老母の握力

介護の入り口。老母(ローボ)と老娘(ロームス)のつれづれ。

雑誌遍歴② ~ 20代のころ

ティーンエイジャーのころよく読んでいた雑誌のことを以前書きました。

hapo-mina.hatenablog.com

 

今日はその続き、10代後半から20代前半は~

 

Olive

non-no

an・an

 

を時々読んでいました。

 

an・anのパリ特集のページの欄外におまけ情報として書かれていた

マリーパピエ」と「ラ・ドログリー」のお店のことを知り

パリへ行きたい!の願いを叶え初めての海外旅行は小遣いを貯めて、

19歳の冬にパリ・ローマ7日間の旅に参加していました。

 

この旅での出会いも忘れられないことばかり。

 

一人参加は女性3名、おひとりは差額料金を払って一人部屋だったので

もうお一人と二人で相部屋ツインでの旅になりました。

そのころは相部屋ってわりと普通だったのですよね。

でも初めての海外旅行で見知らぬ人と7日間も同じ部屋ってどうなの?

なんて思う暇もなく、楽しいくて忙しい旅時間でした。

他にも新婚旅行で参加した奥様はなんと私と同い年で、旦那様は高校時代の先生だったんですって、卒業を待って結婚したそうで、アツアツ~と思いきやその旦那様、ひとり参加の私のことが心配らしくいろいろと世話を焼いてくれました。

奥様と同じ年齢だから、教え子を見ているようで心配だったんでしょうね。

その様子を奥様が見て、やきもち焼いて、夫婦ケンカして、困っちゃったんですけど

翌日にはケロリと仲直りしていて奥様とも同い年のおかげで共通の話題があって仲良しになれました。

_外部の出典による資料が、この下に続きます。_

Record ModuleDescriptor := MkDescriptor {
  md_Name : string;
  md_Capabilities : list string;
  md_MinSchemaVersion : string;
  md_MaxSchemaVersion : string;
  md_MessageSchemas : list string;
}.

(** The [Module] interface. *)
Record Module := MkModule {
  Descriptor : ModuleDescriptor;
  Handle : Envelope -> res unit;
}.

Record Handshake := MkHandshake {
  hs_HostIdentity : string;
  hs_SessionGeneration : Z;
  hs_ProtocolVersion : string;
  hs_Capabilities : list string;
  hs_SessionAttemptID : string;
  hs_ConnectionInstanceID : string;
  hs_AgentArtifactDigest : string;
  hs_CredentialBindingRevision : Z;
}.

(** A live [TransportConnection], by identity. *)
Abbreviation conn := Z.

Record Manager := MkManager {
  handshake : Handshake;
  queue : PriorityQueue;
  modules : gmap string Module;
  connection : option conn;
  opening : bool;
  sealed : bool;
}.

Definition with_queue (m : Manager) (q : PriorityQueue) : Manager :=
  MkManager (handshake m) q (modules m) (connection m) (opening m) (sealed m).
Definition with_connection (m : Manager) (c : option conn) (op : bool) : Manager :=
  MkManager (handshake m) (queue m) (modules m) c op (sealed m).

(** [NewManagerWithAuthority]; [None] is a nil argument. *)
Definition NewManagerWithAuthority (hs : Handshake) (adapter : option unit)
    (q : option PriorityQueue) (authority : option AuthoritySnapshot) : res Manager :=
  fail_if ((hs_HostIdentity hs ==s "") || (hs_SessionGeneration hs =? 0)
           || (hs_ProtocolVersion hs ==s ""))
    (errors_New "complete Agent handshake identity is required");;
  match adapter, q, authority with
  | Some _, Some q, Some _ => Ok (MkManager hs q ∅ None false false)
  | _, _, _ =>
      Err (errors_New "transport adapter, priority queue, and authority view are required")
  end.

(** [NewManager]: the Manager and the local authority view it creates. *)
Definition NewManager (hs : Handshake) (adapter : option unit) (q : option PriorityQueue) :
  res (Manager * MemoryAuthorityView) :=
  authority ← NewMemoryAuthorityView (hs_HostIdentity hs) (hs_SessionGeneration hs);
  m ← NewManagerWithAuthority hs adapter q (Some authority);
  Ok (m, authority).

(** [manager.validateAuthority], on the snapshot the authority view returns. *)
Definition validateAuthority (current : AuthoritySnapshot) (host : string) (generation : Z) : res unit :=
  fail_if (snap_State current !=s AuthorityCurrent) ErrSessionFenced;;
  fail_if ((host !=s snap_HostIdentity current) || (generation !=z snap_SessionGeneration current))
    ErrStaleSession.

(** [manager.validateCurrent] *)
Definition validateCurrent (m : Manager) (current : AuthoritySnapshot) (envelope : Envelope) : res unit :=
  validateAuthority current (HostIdentity envelope) (SessionGeneration envelope);;
  Validate envelope (MaxMessageBytes (limits (queue m))).

(** Every schema the registered modules advertise. *)
Definition registered_schemas (ms : gmap string Module) : list string :=
  map_to_list ms ≫= fun p => md_MessageSchemas (Descriptor (snd p)).

Fixpoint check_schemas (taken : list string) (schemas : list string) : res unit :=
  match schemas with
  | [] => Ok tt
  | schema :: rest =>
      fail_if (schema ==s "") (errors_New "Agent module message schema must not be empty");;
      fail_if (existsb (String.eqb schema) taken)
        (Errorf "Agent message schema %q is already registered" [schema]);;
      check_schemas taken rest
  end.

あらら、話が脇道にそれましたが、雑誌の欄外に小さく書かれていた二つのお店にも迷子になりながらも行くことができて、ラ・ドログリーではボタンを買ってそのあとも他のお店でショッピングして最後にマリーパピエに行ったときにはお買い物したものが両手に一杯な状態になっていました。マリーパピエは紙製品のお店、そこでもノートや包装紙を買うとますます荷物が膨らみました。お店の方が見かねてまとめて入る大きな袋をストックヤードから探し出し荷物をまとめてくれて、そのうえ紅茶をふるまってくれました。

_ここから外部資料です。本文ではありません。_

(* ===== verification/Ledger.v ===== *)
(** * sessiongeneration/ledger.go: the persisted session generation

    The ledger proposes the next transport generation and records one the
    Registry accepted.  Its state is in memory and in the file current.json of
    its directory. *)

From S2P Require Import Prelude GoStd GoJson OsFiles Envelope.
Local Open Scope Z_scope.
Local Open Scope go_scope.

Module Ledger.

Definition schema : string := "kim.agent.session-generation/v1".
Definition current_file : string := "current.json".

Record record := MkRecord { Schema : string; HostID : string; AcceptedGeneration : Z }.

Definition record_json (r : record) : json :=
  JObj [("schema", JStr (Schema r)); ("host_id", JStr (HostID r));
        ("accepted_generation", JUint (AcceptedGeneration r))]%string.

Definition record_fields : list (field record) :=
  [string_field "schema" (fun s r => MkRecord s (HostID r) (AcceptedGeneration r));
   string_field "host_id" (fun s r => MkRecord (Schema r) s (AcceptedGeneration r));
   uint_field "accepted_generation" (fun z r => MkRecord (Schema r) (HostID r) z)].

(** [json.Unmarshal(payload, &current)] *)
Definition unmarshal_record (payload : bytes) : option record :=
  match unmarshal payload with
  | Some j => decode_struct false record_fields j (MkRecord "" "" 0)
  | None => None
  end.

Record ledger := MkLedger { hostID : string; accepted : Z; closed : bool }.

Definition err_private : goerr :=
  errors_New "session generation ledger must be a private regular file".
Definition err_identity : goerr := errors_New "session generation ledger identity conflict".

(** Reading current.json: [os.ReadFile], [os.Lstat], [json.Unmarshal].  Reading
    something that is not a regular file fails or is refused by [Lstat]. *)
Definition recover (host : string) (d : tree) : res Z :=
  match d !! current_file with
  | None => Ok 0
  | Some n =>
      fail_if (negb (bool_decide (kind n = Regular)) || negb (private n)) err_private;;
      match unmarshal_record (data n) with
      | Some current =>
          fail_if ((Schema current !=s schema) || (HostID current !=s host)) err_identity;;
          Ok (AcceptedGeneration current)
      | None => Err err_identity
      end
  end.

(** [Open].  [setup] is the outcome of creating the directory, its mode, and
    the exclusive lock; [read_fault] a failed read of the file. *)
Definition Open (directory host : string) (setup read_fault : res unit) (d : dir) : res ledger :=
  fail_if ((directory ==s "") || (host ==s ""))
    (errors_New "session generation directory and Host identity are required");;
  setup;;
  read_fault;;
  generation ← recover host d;
  Ok (MkLedger host generation false).

(** [Ledger.Next] *)
Definition Next (l : ledger) : res Z :=
  fail_if (closed l) (errors_New "session generation ledger is closed");;
  fail_if (accepted l =? MaxUint64) (errors_New "session generation exhausted");;
  Ok (u64 (accepted l + 1)).

(** The file written for a generation. *)
Definition payload_of (host : string) (generation : Z) : bytes :=
  (marshal (record_json (MkRecord schema host generation)) ++ newline)%string.

Section Commit.
Context (os : os_env).
Local Open Scope io_scope.

Definition commit_io (payload : bytes) : io unit :=
  create_temp os ;;
  io_defer (remove_file os (tmp_name os))
    (fill_temp os payload ;; rename_temp os current_file ;; sync_dir os).

(** [Ledger.CommitAccepted]: the ledger, the directory with the states it
    passed through, and the result. *)
Definition CommitAccepted (l : ledger) (d : dir) (generation : Z) :
  ledger * dir * list dir * res unit :=
  if closed l then (l, d, [], Err (errors_New "session generation ledger is closed"))
  else if negb (generation =? u64 (accepted l + 1)) then
    (l, d, [], Err (errors_New "accepted session generation is not the next proposal"))
  else
    match commit_io (payload_of (hostID l) generation) d [] with
    | (d', tr, Err err) => (l, d', tr, Err err)
    | (d', tr, Ok _) => (MkLedger (hostID l) generation (closed l), d', tr, Ok tt)
    end.
End Commit.

(** [Ledger.Close], given what unlocking and closing the lock file return. *)
Definition Close (l : ledger) (released : res unit) : ledger * res unit :=
  if closed l then (l, Ok tt) else (MkLedger (hostID l) (accepted l) true, released).

(** ** Lemmas *)

Lemma ledger_record_round_trip r : ascii_text (Schema r) -> ascii_text (HostID r) ->
  is_u64 (AcceptedGeneration r) ->
  unmarshal_record (marshal (record_json r) ++ newline) = Some r.
Proof.
  intros H1 H2 H3. unfold unmarshal_record. rewrite unmarshal_marshal_line.
  - destruct r as [s h a]. cbn in *. by rewrite ParseUint_FormatUint.
  - unfold record_json. plain_members.
Qed.

Lemma recover_payload host generation d : ascii_text host -> is_u64 generation ->
  recover host (<[current_file := private_file (payload_of host generation)]> d) = Ok generation.
Proof.
  intros Hh Hg. unfold recover. rewrite lookup_insert_eq. cbn. unfold payload_of.
  rewrite ledger_record_round_trip; [|ascii_literal|done|done].
  cbn. by rewrite String.eqb_refl.
Qed.

Lemma recover_delete name host d : name <> current_file -> recover host (delete name d) = recover host d.
Proof. intros H. unfold recover. by rewrite lookup_delete_ne. Qed.

Lemma commit_triple os payload before : current_file <> tmp_name os ->
  triple (is_either os current_file payload before) (is_before os before)
    (commit_io os payload) (fun _ => is_after os current_file payload before)
    (is_either os current_file payload before).
Proof.
  intros Ht. unfold commit_io.
  eapply triple_bind.
  { eapply triple_conseq; [by apply triple_create_temp|done|by intros ? ? H; exact H|apply before_either]. }
  intros []. eapply (triple_defer _ _ _ _ (fun _ => is_after os current_file payload before)
    (is_either os current_file payload before)).
  - eapply triple_bind; [eapply triple_conseq;
      [by apply triple_fill_temp|done|by intros ? ? H; exact H|apply before_either]|intros []].
    eapply triple_bind; [eapply triple_conseq;
      [by apply triple_rename|done|by intros ? ? H; exact H|apply before_either]|intros []].
    apply triple_sync_dir.
  - intros []. apply triple_remove_temp; [by apply is_after_delete|by intros d []].
  - apply triple_remove_temp; [apply is_either_delete|done].
Qed.

(** ** Properties *)

(** A restart finds a generation, wherever the machine stops. *)
Definition durably (host : string) (d : dir) (generation : Z) : Prop :=
  forall c, survives d c -> recover host c = Ok generation.
(** The directory agrees with the ledger's memory. *)
Definition in_sync (l : ledger) (d : dir) : Prop :=
  durably (hostID l) d (accepted l) /\ is_u64 (accepted l) /\ ascii_text (hostID l).

(** committing a generation is atomic under any failing call and any crash:
    what a crash leaves of any directory state on the way recovers the old or
    the new generation, never an error; success means that only the new one can
    be recovered and is the one in memory, an error leaves the memory unchanged. *)
Theorem commit_crash_safe os l d generation :
  in_sync l d -> temp_prefix os -> accepted l <> MaxUint64 ->
  let '(l', d', tr, r) := CommitAccepted os l d generation in
  Forall (fun s => forall c, survives s c -> recover (hostID l) c = Ok (accepted l) \/ recover (hostID l) c = Ok generation)
    (d' :: tr)
  /\ (r = Ok tt -> accepted l' = generation /\ generation = accepted l + 1
                   /\ durably (hostID l) d' generation)
  /\ (r <> Ok tt -> l' = l).
Proof.
  intros (Hsync & Hacc & Hhost) Hprefix Hmax. unfold CommitAccepted.
  destruct (closed l); [split; [constructor; [intros c Hc; left; by apply Hsync|constructor]|done]|].
  destruct (Z.eqb_spec generation (u64 (accepted l + 1))) as [Hg|Hg]; cbn [negb];
    [|split; [constructor; [intros c Hc; left; by apply Hsync|constructor]|done]].
  rewrite u64_id in Hg by (unfold is_u64, two64, MaxUint64 in *; lia).
  assert (is_u64 generation) as Hgen by (unfold is_u64, two64, MaxUint64 in *; lia).
  assert (current_file <> tmp_name os) as Hname by (intros E; unfold temp_prefix in Hprefix; by rewrite <- E in Hprefix).
  set (payload := payload_of (hostID l) generation).
  pose proof (commit_triple os payload d Hname d [] (is_before_refl os d)
    (before_either _ _ _ _ _ (is_before_refl os d)) (Forall_nil_2 _)) as Ht.
  assert (forall c, as_before os d c -> recover (hostID l) c = Ok (accepted l)) as Hb.
  { intros c (c0 & Hc0 & E). rewrite <- (recover_delete (tmp_name os)), E, recover_delete by congruence. by apply Hsync. }
  assert (forall c, as_after os current_file payload d c -> recover (hostID l) c = Ok generation) as Ha.
  { intros c (c0 & Hc0 & E). rewrite <- (recover_delete (tmp_name os)), E by congruence. by apply recover_payload. }
  assert (forall s, is_either os current_file payload d s -> forall c, survives s c ->
    recover (hostID l) c = Ok (accepted l) \/ recover (hostID l) c = Ok generation) as He.
  { intros s Hs c Hc. destruct (either_survives _ _ _ _ Hname s c Hs Hc); auto. }
  destruct (commit_io os payload d []) as [[d' tr] [[]|err]]; destruct Ht as (Htr & Hd & Hr).
  - split; [constructor; [by apply He|by eapply Forall_impl]|]. split; [|done]. intros _. split; [done|]. split; [done|].
    intros c Hc. by apply Ha, (after_survives _ _ _ _ Hname d').
  - split; [constructor; [by apply He|by eapply Forall_impl]|]. split; done.
Qed.

(** proposals and commits advance in step: on a ledger that is open and not
    exhausted [Next] proposes [accepted + 1], which is the only generation a
    commit accepts, so a rejected attempt never consumes a generation. *)
Theorem next_is_only_committable os l d generation l' d' tr :
  is_u64 (accepted l) -> accepted l <> MaxUint64 ->
  CommitAccepted os l d generation = (l', d', tr, Ok tt) ->
  Next l = Ok generation /\ accepted l' = generation /\ generation = accepted l + 1.
Proof.
  intros Hacc Hmax. unfold CommitAccepted, Next.
  destruct (closed l); [by intros|].
  destruct (Z.eqb_spec generation (u64 (accepted l + 1))) as [Hg|Hg]; cbn [negb]; [|by intros].
  destruct (commit_io _ _ _ _) as [[d1 tr1] [[]|err]]; [|by intros]. intros [= <- <- <-].
  destruct (Z.eqb_spec (accepted l) MaxUint64); [done|]. cbn.
  rewrite <- Hg. split; [done|]. split; [done|]. rewrite Hg.
  apply u64_id. unfold is_u64, two64, MaxUint64 in *. lia.
Qed.

(** at the last generation [Next] refuses but [CommitAccepted] does not:
    its successor wraps to 0, and committing 0 rolls the ledger back. *)
Theorem exhausted_ledger_commits_zero l tmp d :
  accepted l = MaxUint64 -> closed l = false ->
  Next l = Err (errors_New "session generation exhausted")
  /\ let '(l', _, _, r) := CommitAccepted (healthy tmp) l d 0 in r = Ok tt /\ accepted l' = 0.
Proof.
  intros Ha Hc. unfold Next, CommitAccepted. rewrite Hc, Ha. cbn. split; [done|].
  unfold commit_io, io_defer, fill_temp, rename_temp, remove_file, sync_dir, sync_entries, sync_file, create_temp,
    write_temp, call, mutate, io_bind, io_read. cbn.
  rewrite lookup_alter_eq, lookup_insert_eq. cbn.
  destruct (_ !! tmp); cbn; done.
Qed.
(** *** Concrete runs *)

Definition demo_ledger : ledger := MkLedger "host-a" 41 false.
Definition demo_dir : dir := clean {[ current_file := private_file (payload_of "host-a" 41) ]}.

Lemma demo_recovers c : survives demo_dir c -> recover "host-a" c = Ok 41.
Proof.
  intros Hc. destruct (Hc current_file) as (o & <-%may_be_clean & Ht). rewrite lookup_singleton_eq in Ht.
  apply torn_synced in Ht; [|done]. unfold recover. rewrite Ht. vm_compute. reflexivity.
Qed.

Definition sync_fault : os_env :=
  OsEnv (fun c => match c with SyncDir => Some (errors_New "EIO") | _ => None end) ".tmp-123456" "".

(** The directory sync fails after the rename: disk is ahead of memory. *)
Lemma commit_crash_safe_witness :
  let '(l', d', tr, r) := CommitAccepted sync_fault demo_ledger demo_dir 42 in
  Forall (fun s => forall c, survives s c -> recover "host-a" c = Ok 41 \/ recover "host-a" c = Ok 42) (d' :: tr)
  /\ (r = Ok tt -> accepted l' = 42 /\ 42 = 41 + 1 /\ durably "host-a" d' 42)
  /\ (r <> Ok tt -> l' = demo_ledger).
Proof.
  apply (commit_crash_safe sync_fault demo_ledger demo_dir 42).
  - split; [exact demo_recovers|]. split; [vm_compute; split; discriminate || reflexivity|ascii_literal].
  - reflexivity.
  - discriminate.
Defined.

Lemma next_is_only_committable_witness :
  let '(l', _, _, _) := CommitAccepted (healthy ".tmp-123456") demo_ledger demo_dir 42 in
  Next demo_ledger = Ok 42 /\ accepted l' = 42 /\ 42 = accepted demo_ledger + 1.
Proof.
  eapply (next_is_only_committable (healthy ".tmp-123456") demo_ledger demo_dir 42).
  - vm_compute. split; discriminate || reflexivity.
  - discriminate.
  - reflexivity.
Defined.

Lemma exhausted_ledger_commits_zero_witness :
  let l := MkLedger "host-a" MaxUint64 false in
  Next l = Err (errors_New "session generation exhausted")
  /\ let '(l', _, _, r) := CommitAccepted (healthy ".tmp-123456") l demo_dir 0 in r = Ok tt /\ accepted l' = 0.
Proof. apply exhausted_ledger_commits_zero; reflexivity. Defined.
End Ledger.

どこから来たの?どうしてこの店を知ったの?と聞かれて片言の英語で答えてしばしのティータイム。異国の地で知らない人とマグカップ持って紅茶飲んでるなんて自分でも信じられない出来事でした。 帰国してこの話を友達にするとバックヤードに連れ込まれて知らない国に売り飛ばされなくて良かったね、ですって。そんなこと考えもしなかった若かりし頃の思い出です。

 

その後、二つのお店は日本に出店し、何度か買い物に行きましたがパリの小さな店いっぱいにあった品々を見るときと同じワクワク感はすこし薄らいでいました。

 

数々の雑誌を読んで、ひらめいて、影響されて生活に取り入れたり旅に出たりを今も続けています。

 

小説を読むこととは違う、雑誌の存在は暮らしの灯になっています。

 

初めてのパリからその憧れを増幅したのは、雑誌たちと堀内誠一さんの

 

パリからの手紙

パリからの旅 

 

も忘れられない本です。

 

この2冊を読むほどにパリへ行きたい熱が高まりその後もパリへの旅のために働いて

お金を貯めていました。

勤労の力添えをしてくれたのも本でした。

 

暮しや生き方への、本の影響力ってすごいことだな~と思うのも

その当時には気づかぬことかもしれません。

 

この先も、あの本やこの雑誌を読んであんなことしたな、こんな風に思ったなと思い返すことが増えていくのでしょうね。

 

まだまだ雑誌遍歴はつづきますが、ちょっと一息しましょうね。